[Stored data]
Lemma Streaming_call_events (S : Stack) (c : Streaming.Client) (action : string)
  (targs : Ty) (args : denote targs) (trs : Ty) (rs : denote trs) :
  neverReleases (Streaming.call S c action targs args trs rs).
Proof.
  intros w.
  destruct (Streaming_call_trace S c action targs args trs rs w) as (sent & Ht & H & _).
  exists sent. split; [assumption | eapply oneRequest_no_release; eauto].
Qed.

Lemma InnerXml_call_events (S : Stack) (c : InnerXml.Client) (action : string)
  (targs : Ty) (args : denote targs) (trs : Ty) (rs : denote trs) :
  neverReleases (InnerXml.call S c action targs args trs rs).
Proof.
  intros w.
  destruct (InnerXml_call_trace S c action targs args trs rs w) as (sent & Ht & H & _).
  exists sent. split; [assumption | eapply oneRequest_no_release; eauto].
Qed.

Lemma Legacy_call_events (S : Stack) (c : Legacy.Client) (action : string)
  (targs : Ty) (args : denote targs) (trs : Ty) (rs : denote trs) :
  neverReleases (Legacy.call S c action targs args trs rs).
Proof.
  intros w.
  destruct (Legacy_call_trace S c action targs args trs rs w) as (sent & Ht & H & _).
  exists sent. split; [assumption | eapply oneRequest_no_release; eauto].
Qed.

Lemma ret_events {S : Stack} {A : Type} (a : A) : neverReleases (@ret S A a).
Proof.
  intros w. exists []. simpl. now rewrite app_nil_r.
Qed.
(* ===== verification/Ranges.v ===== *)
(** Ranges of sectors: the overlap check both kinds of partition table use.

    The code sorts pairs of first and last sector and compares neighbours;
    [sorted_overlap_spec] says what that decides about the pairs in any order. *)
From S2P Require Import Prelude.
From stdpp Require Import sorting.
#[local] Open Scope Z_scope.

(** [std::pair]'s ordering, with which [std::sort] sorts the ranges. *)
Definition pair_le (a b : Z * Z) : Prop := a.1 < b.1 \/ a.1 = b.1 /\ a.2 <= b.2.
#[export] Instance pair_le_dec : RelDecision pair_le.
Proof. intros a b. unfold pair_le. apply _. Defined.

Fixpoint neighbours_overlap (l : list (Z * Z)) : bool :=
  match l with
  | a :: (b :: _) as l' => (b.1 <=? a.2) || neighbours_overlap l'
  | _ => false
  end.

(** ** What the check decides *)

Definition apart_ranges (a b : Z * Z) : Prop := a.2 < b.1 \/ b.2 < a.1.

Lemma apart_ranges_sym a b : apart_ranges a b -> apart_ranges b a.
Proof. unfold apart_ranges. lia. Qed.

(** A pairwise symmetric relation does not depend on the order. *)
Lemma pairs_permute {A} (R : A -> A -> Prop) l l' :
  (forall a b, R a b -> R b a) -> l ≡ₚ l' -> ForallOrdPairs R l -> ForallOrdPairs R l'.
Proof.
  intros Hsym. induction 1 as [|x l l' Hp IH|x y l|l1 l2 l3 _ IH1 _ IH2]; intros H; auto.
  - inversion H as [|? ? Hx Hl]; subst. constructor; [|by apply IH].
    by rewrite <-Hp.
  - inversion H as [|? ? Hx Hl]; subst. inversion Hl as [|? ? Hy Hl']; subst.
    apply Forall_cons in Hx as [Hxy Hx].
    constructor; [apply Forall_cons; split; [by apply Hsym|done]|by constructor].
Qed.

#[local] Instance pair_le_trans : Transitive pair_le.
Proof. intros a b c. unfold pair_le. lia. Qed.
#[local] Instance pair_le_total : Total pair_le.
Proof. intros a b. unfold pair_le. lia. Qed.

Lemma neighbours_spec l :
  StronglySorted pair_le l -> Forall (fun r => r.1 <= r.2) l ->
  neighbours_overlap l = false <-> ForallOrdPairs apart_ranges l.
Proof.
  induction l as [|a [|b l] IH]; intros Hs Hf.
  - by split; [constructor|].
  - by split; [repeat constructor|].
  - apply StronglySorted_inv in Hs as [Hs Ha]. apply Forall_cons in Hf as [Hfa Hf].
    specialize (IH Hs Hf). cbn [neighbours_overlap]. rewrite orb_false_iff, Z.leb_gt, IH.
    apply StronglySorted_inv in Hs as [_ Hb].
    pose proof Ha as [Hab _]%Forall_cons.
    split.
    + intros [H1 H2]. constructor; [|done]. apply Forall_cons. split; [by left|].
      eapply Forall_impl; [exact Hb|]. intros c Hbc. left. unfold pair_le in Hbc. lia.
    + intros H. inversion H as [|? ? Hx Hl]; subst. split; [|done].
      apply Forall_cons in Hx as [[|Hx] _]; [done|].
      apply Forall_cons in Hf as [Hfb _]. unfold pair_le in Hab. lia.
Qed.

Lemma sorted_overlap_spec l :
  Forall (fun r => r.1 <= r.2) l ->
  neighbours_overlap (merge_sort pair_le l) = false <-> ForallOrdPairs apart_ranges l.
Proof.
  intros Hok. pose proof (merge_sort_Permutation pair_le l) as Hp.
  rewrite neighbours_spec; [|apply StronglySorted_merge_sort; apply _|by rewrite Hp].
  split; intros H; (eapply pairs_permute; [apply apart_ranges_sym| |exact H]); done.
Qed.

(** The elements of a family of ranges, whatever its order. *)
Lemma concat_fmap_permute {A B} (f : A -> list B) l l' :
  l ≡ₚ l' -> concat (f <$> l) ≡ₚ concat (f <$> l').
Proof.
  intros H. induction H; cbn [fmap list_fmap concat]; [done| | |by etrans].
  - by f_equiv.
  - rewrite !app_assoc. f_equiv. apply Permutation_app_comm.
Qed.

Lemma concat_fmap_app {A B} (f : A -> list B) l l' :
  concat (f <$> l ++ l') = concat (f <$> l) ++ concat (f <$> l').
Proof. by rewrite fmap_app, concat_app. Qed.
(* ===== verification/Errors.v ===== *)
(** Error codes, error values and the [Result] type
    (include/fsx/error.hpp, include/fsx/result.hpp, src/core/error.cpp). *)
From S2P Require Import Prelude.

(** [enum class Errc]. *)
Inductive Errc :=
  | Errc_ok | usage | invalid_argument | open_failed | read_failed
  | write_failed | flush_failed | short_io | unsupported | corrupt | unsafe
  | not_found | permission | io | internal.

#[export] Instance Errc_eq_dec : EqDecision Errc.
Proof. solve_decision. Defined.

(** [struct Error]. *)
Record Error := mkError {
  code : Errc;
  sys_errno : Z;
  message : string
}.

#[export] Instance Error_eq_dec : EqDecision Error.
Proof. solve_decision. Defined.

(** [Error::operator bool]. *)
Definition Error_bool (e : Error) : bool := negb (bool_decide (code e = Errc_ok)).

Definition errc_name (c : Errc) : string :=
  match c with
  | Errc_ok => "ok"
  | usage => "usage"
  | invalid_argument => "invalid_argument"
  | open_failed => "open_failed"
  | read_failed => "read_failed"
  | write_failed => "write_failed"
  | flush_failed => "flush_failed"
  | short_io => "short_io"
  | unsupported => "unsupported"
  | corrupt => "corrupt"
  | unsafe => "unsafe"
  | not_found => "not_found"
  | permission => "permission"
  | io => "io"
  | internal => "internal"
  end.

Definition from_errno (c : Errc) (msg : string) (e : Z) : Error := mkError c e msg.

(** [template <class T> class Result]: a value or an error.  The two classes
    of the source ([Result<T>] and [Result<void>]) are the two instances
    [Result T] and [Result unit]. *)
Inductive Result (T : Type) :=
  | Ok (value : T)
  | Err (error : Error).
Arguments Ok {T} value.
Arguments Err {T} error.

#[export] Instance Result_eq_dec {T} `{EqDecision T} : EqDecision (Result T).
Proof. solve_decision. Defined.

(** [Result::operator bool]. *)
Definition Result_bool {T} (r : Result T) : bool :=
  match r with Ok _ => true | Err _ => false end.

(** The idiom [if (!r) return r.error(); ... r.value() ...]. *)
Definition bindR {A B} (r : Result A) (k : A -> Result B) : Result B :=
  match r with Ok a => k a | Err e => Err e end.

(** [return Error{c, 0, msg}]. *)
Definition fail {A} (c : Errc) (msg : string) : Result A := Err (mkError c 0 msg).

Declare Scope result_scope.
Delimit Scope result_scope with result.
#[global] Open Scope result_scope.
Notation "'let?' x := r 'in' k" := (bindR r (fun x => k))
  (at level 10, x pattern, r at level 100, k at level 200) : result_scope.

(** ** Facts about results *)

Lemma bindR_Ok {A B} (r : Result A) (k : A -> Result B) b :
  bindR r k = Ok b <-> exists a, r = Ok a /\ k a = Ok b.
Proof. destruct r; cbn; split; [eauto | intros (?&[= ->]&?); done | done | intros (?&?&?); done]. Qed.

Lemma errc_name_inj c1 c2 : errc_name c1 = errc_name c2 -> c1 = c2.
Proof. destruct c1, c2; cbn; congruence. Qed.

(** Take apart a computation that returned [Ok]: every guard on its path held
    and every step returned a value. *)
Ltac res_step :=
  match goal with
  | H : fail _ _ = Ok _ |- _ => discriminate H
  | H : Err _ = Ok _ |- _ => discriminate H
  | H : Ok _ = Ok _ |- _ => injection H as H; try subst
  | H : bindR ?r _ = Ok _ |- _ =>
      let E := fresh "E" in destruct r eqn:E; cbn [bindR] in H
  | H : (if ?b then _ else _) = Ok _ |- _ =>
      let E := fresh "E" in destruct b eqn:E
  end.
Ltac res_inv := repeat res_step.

Exercise
Above are the records. Identify each line that contains the word "match".

Answer space
  match l with
  match c with
  match r with Ok _ => true | Err _ => false end.
  match r with Ok a => k a | Err e => Err e end.
  match goal with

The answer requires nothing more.